たとえば、最も古い神のひとつ「ホルス」は、ハヤブサの頭を持つ天空の神だが、その役割はやがて、同じくハヤブサの姿で描かれることの多い太陽神ラーと融合していく。ラーがその後、ホルス神やほかの神々と融合して生まれた神ラー・ホルアクティも、やはりハヤブサの頭部を持った。

ハーレムを与えられた雄牛
古王国時代(紀元前2575~前2150年)に入り、ギザにクフ王の大ピラミッドが建設されるころになると、動物の神は多種多様になる。
天空の神ホルスは、ごく初期の図像では空の船に乗っている姿でも描かれている。天空を渡って冥界へと下り、夜明けに再びのぼってくるこの船は、エジプト神学において核となる存在だ。ホルスという名は「遠くにいる者」を意味し、そこに含まれた高く飛ぶ存在というニュアンスが、鳥と飛翔(ひしょう)と宗教的な畏怖とを結びつけている。
男性神はこのほか、雄牛や雄羊の姿でも描かれた。エジプトの雄牛崇拝において、神は選ばれた個体に宿るとされた。
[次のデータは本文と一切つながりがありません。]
(** ** Deleting a Space *)

Definition mark_deleted (id : string) (d : DeletedSpace) (h : Host) : Host :=
  with_deleted h (<[id := d]> (ht_deleted h)).
Definition with_objects (d : DeletedSpace) (l : list AttachmentObjectId) : DeletedSpace :=
  {| dl_receipt := dl_receipt d; dl_mailbox := dl_mailbox d; dl_objects := l;
     dl_completed := dl_completed d |}.
Definition completed_deletion (d : DeletedSpace) : DeletedSpace :=
  {| dl_receipt := dl_receipt d; dl_mailbox := dl_mailbox d; dl_objects := [];
     dl_completed := true |}.
Definition add_objects (l new : list AttachmentObjectId) : list AttachmentObjectId :=
  foldl (λ l x, if contains l x then l else l ++ [x]) l new.
(** The list of objects is complete and stored before any of them is deleted. *)
Definition deletion_inventory (id : string) (d : DeletedSpace) : HM string DeletedSpace :=
  h ← the_host;
  match ht_spaces h !! id with
  | Some sp =>
      _ ← modify (put_space id (serving_with sp false (hs_client sp)));
      targets ← lifth match hs_client sp with
                      | Some sv => attachment_all_targets sv
                      | None => Ok []
                      end;
      let d := with_objects d (add_objects (dl_objects d) targets.*2) in
      _ ← save (effect (SaveMarker id)) (mark_deleted id d);
      mret d
  | None =>
      _ ← lifth (fail_if match ht_dirs h !! id with
                         | Some dir => exists_file (sd_config dir)
                         | None => false
                         end "Deleted Space must be repaired before cleanup can finish.");
      mret d
  end.
Definition delete_objects (id : string) (d : DeletedSpace) : HM string unit :=
  h ← the_host;
  if hn_attachment_storage (ht_config h) then
    _ ← for_each (λ object, lifth (fail_if (negb (provider_call object)) "storage")) (dl_objects d);
    lifth (fail_if (negb (provider_call id)) "storage")
  else mret tt.
(** The open Space is closed and its mailbox deleted, or the mailbox of one that did not open. *)
Definition close_deleted (id : string) : HM string unit :=
  h ← the_host;
  match ht_spaces h !! id with
  | Some sp =>
      _ ← modify (λ h, with_spaces h (delete id (ht_spaces h)));
      _ ← (if bool_decide (is_Some (hs_client sp)) then on_replica "close" id "close" else mret tt);
      on_replica "delete_mailbox_tree" id "replica"
  | None =>
      if bool_decide (is_Some (ht_dirs h !! id ≫= sd_replica)) then
        _ ← on_replica "open" id "replica"; on_replica "delete_mailbox_tree" id "replica"
      else mret tt
  end.
Definition remove_dir (id : string) : HM string unit :=
  save (effect (RemoveSpace id)) (λ h, with_dirs h (delete id (ht_dirs h))).
Definition release (id : string) : HM string unit :=
  modify (λ h, with_allocations h (delete id (ht_allocations h))).
Definition finish_deletion (id : string) : HM string (SpaceId * N) :=
  h ← the_host;
  d ← lifth (ok_or (ht_deleted h !! id) "read");
  d ← (if dl_completed d then mret d
       else d ← deletion_inventory id d; _ ← delete_objects id d; mret d);
  _ ← close_deleted id;
  h ← the_host;
  _ ← (if bool_decide (is_Some (ht_dirs h !! id)) then remove_dir id else mret tt);
  _ ← release id;
  _ ← save (effect (RemoveBackup id)) (λ h, h);
  _ ← (if dl_completed d then mret tt
       else save (effect (CloseMarker id)) (mark_deleted id (completed_deletion d)));
  mret (dl_receipt d).
(** [retry_deletions]: a failure is retried in the next round. *)
Definition attempt (m : HM string unit) : HM string unit := λ h, ((m h).1, Ok tt).
Definition retry_deletions (order : list string) : HM string unit :=
  for_each (λ id,
    h ← the_host;
    if bool_decide (is_Some (parse_hex 32 id))
       && match ht_deleted h !! id with Some d => negb (dl_completed d) | None => false end
    then attempt (_ ← finish_deletion id; mret tt) else mret tt) order.

(** ** Reservations that nobody claimed (hosting/lifecycle.rs) *)

(** Nobody can have been promised anything about such a reservation. *)
Definition expired (r : Reservation) (configured : bool) (now : N) : bool :=
  negb (re_ticket_issued r
        || ((bool_decide (is_Some (re_invitation r)) || configured
             || negb (re_invitation_issued r =? 0)) && negb (re_reclaim_if_unclaimed r))
        || (re_reserved_at r =? 0)
        || (saturating_sub now (re_reserved_at r) <? 86400000)).
Definition unused (sv : Service) (now : N) : bool :=
  match space_reservation_is_unused sv now with Ok b => b | Err _ => false end.
Definition expire_open (id : string) (sp : HostedSpace) (sv : Service) (r : Reservation) (now : N)
    : HM string unit :=
  if negb (unused sv now) then
    if re_reclaim_if_unclaimed r
       && match space_reservation_is_unused sv u64_max with Ok false => true | _ => false end
    then save (effect (SaveReservation id))
           (on_dir id (λ d, dir_reservation d (Holds (reclaimable r false))))
    else mret tt
  else
    _ ← modify (put_space id (serving_with sp false None));
    _ ← on_replica "close" id "close";
    _ ← modify (λ h, with_spaces h (delete id (ht_spaces h)));
    _ ← remove_dir id;
    release id.
Definition expire_reservation (now : N) (id : string) : HM string unit :=
  h ← the_host;
  match ht_dirs h !! id, parse_hex 32 id with
  | Some d, Some _ =>
      if bool_decide (is_Some (ht_deleted h !! id)) then mret tt
      else match sd_reservation d with
           | Holds r =>
               let configured := exists_file (sd_config d) in
               if negb (expired r configured now) then mret tt
               else match ht_spaces h !! id with
                    | Some sp =>
                        if negb (lock_free id) then mret tt
                        else match hs_client sp with
                             | None => mret tt
                             | Some sv => expire_open id sp sv r now
                             end
                    | None =>
                        if bool_decide (is_Some (re_invitation r))
                           || negb (re_invitation_issued r =? 0) || configured then mret tt
                        else _ ← remove_dir id; release id
                    end
           | _ => mret tt
           end
  | _, _ => mret tt
  end.
(** [order] is the order in which the directory is listed. *)
Definition expire_reservations_at (now : N) (order : list string) : HM string unit :=
  if lock_free "creation" then for_each (expire_reservation now) order else mret tt.

(** *** Opening what is there *)

Definition load_reserved (id : string) (d : SpaceDir) (deleting : bool) (draw : string)
    : HM string unit :=
  r ← lifth (read_file (sd_reservation d));
  _ ← lifth (fail_if match re_creator r with
                     | Some who => reservation_key who (re_request_id r) =/= id
                     | None => false
                     end "Hosting reservation mismatch.");
  _ ← modify (λ h, with_allocations h (<[id := re_creator r]> (ht_allocations h)));
  if exists_file (sd_config d) then
    sp ← open_ready id r None draw;
    modify (put_space id (if deleting then serving_with sp false (hs_client sp) else sp))
  else mret tt.
Definition load_space (id draw : string) : HM string unit :=
  h ← the_host;
  _ ← lifth (fail_if (bool_decide (parse_hex 32 id = None)) "identifier");
  d ← lifth (ok_or (ht_dirs h !! id) "read");
  match ht_deleted h !! id with
  | Some x =>
      if dl_completed x then _ ← finish_deletion id; mret tt
      else if exists_file (sd_config d) then load_reserved id d true draw
      else mret tt
  | None => load_reserved id d false draw
  end.
(** [load_spaces]: a directory that cannot be opened still takes its place. *)
Definition load_spaces (order : list string) (draws : string → string) : HM string unit :=
  for_each (λ id,
    _ ← modify (λ h, with_allocations h (<[id := None]> (ht_allocations h)));
    attempt (load_space id (draws id))) order.

(** ** Requests to a Space *)

Definition pending_job (space : string) (j : Job) : bool :=
  bool_decide (jb_completed_at j = None) && contains (jb_spaces j) space.
Definition account_scope_pending (h : Host) (space : string) : bool :=
  existsb (pending_job space) (btree_values (ht_jobs h)).
(** The device that signs may not be retired, however its Space sees it. *)
Definition sender_active (h : Host) (q : Request) : result StatusCode unit :=
  match hq_credential q with
  | None => Ok tt
  | Some encoded =>
      bytes ← ok_or (base64_decode encoded) BAD_REQUEST;
      record ← map_err (parse bytes) BAD_REQUEST;
      found ← map_err (Revocations.get (ht_registry h) (record_id record)) SERVICE_UNAVAILABLE;
      fail_if (bool_decide (is_Some found)) FORBIDDEN
  end.
(** The authority of a witnessed request, and the lease that covers it. *)
Definition command_lease (h : Host) (sv : Service) (q : Request)
    (lease : option VerifiedFreshness) (now : N) (at_ : N * N) : result StatusCode Lease :=
  found ← map_err (witnessed_authority sv) FORBIDDEN;
  match found with
  | None => Ok None
  | Some _ =>
      a ← map_err (witnessed_request_authority sv q now) FORBIDDEN;
      g ← ok_or (ht_witness h) FORBIDDEN;
      f ← ok_or lease SERVICE_UNAVAILABLE;
      _ ← map_err (gate_check g a f at_.1 at_.2) SERVICE_UNAVAILABLE;
      Ok (Some (a, f))
  end.
Inductive CommandReply :=
| Receipt (receipt : SpaceId * N)
| Answer (recipient : option string) (reply : Reply).
(** The deletion is recorded before it is acknowledged; the client is gone after that. *)
Definition accept_deletion (id : string) (sp : HostedSpace) (sv : Service) (receipt : SpaceId * N)
    : HM StatusCode CommandReply :=
  targets ← lifth (map_err (attachment_all_targets sv) SERVICE_UNAVAILABLE);
  _ ← with_error (λ _, SERVICE_UNAVAILABLE)
        (save (effect (SaveMarker id))
           (mark_deleted id {| dl_receipt := receipt; dl_mailbox := hs_mailbox sp;
                               dl_objects := targets.*2; dl_completed := false |}));
  _ ← modify (put_space id (serving_with sp false None));
  _ ← lifth (fail_if (negb (replica_call "close" id)) SERVICE_UNAVAILABLE);
  mret (Receipt receipt).
Definition serve_command (id : string) (cfg : ServiceConfig) (q : Request) (fr : Lease)
    (draws : Draws) (clocks : Clocks) : HM StatusCode CommandReply :=
  _ ← (if bool_decide (is_Some fr)
       then with_error (λ _, SERVICE_UNAVAILABLE) (check_freshness fr (ck_lease clocks 1))
       else mret tt);
  answer ← (λ h,
    let '(h, r) := on_client id
      match fr with
      | Some (_, f) =>
          serve_hosted_witnessed_space cfg q f (ck_lease clocks 2).1 (ck_now clocks 1)
            (ck_lease clocks 3).1 (ck_now clocks 2) (dw_token draws)
      | None => serve_space true cfg q (ck_now clocks 1) (ck_now clocks 2) (dw_token draws)
      end h in (h, Ok r));
  h ← the_host;
  client ← lifth (map_err (find_client h id) SERVICE_UNAVAILABLE);
  _ ← with_error (λ _, SERVICE_UNAVAILABLE) (share_access id client.2);
  '(recipient, reply) ← lifth (map_err answer BAD_REQUEST);
  mret (Answer recipient reply).
Definition command (id : string) (q : Request) (lease : option VerifiedFreshness) (draws : Draws)
    (clocks : Clocks) : HM StatusCode CommandReply :=
  h ← the_host;
  _ ← lifth (fail_if (negb (lock_free "accounts")) SERVICE_UNAVAILABLE);
  _ ← lifth (fail_if (bool_decide (parse_hex 32 id = None)) NOT_FOUND);
  who ← lifth (map_err (request_identity q) BAD_REQUEST);
  _ ← lifth (fail_if match who with Some who => account_requested h who | None => false end GONE);
  _ ← lifth (fail_if (account_scope_pending h id) SERVICE_UNAVAILABLE);
  match ht_deleted h !! id with
  | Some d => mret (Receipt (dl_receipt d))
  | None =>
      sp ← lifth (ok_or (ht_spaces h !! id) NOT_FOUND);
      _ ← lifth (fail_if (negb (lock_free id)) TOO_MANY_REQUESTS);
      _ ← lifth (fail_if (negb (hs_serving sp)) GONE);
      sv ← lifth (ok_or (hs_client sp) GONE);
      let sv := with_registry sv (ht_registry h) in
      _ ← lifth (sender_active h q);
      fr ← lifth (command_lease h sv q lease (ck_now clocks 0) (ck_lease clocks 0));
      deletion ← lifth (map_err (authorize_space_deletion sv (hs_config sp) q (ck_now clocks 3))
                          BAD_REQUEST);
      match deletion with
      | Some space => accept_deletion id sp sv (space, ck_now clocks 4)
      | None => serve_command id (hs_config sp) q fr draws clocks
      end
  end.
聖なる雄牛アピスをまつる儀式は、古王国時代に起源を持つ。アピスとされた雄牛をメンフィスの街に放って走らせ、象徴的に土地を肥沃にするというものだった。雄牛が死ぬと、その死骸はメンフィスからほど近いサッカラに葬られた。その後、後継となる牛探しが始まるが、その牛は毛皮に特定の模様が入っていなければならないとされていた。新たなアピスとして認められた雄牛は、メンフィスの神殿に連れて行かれ、自分専用の牛の「ハーレム」が与えられた。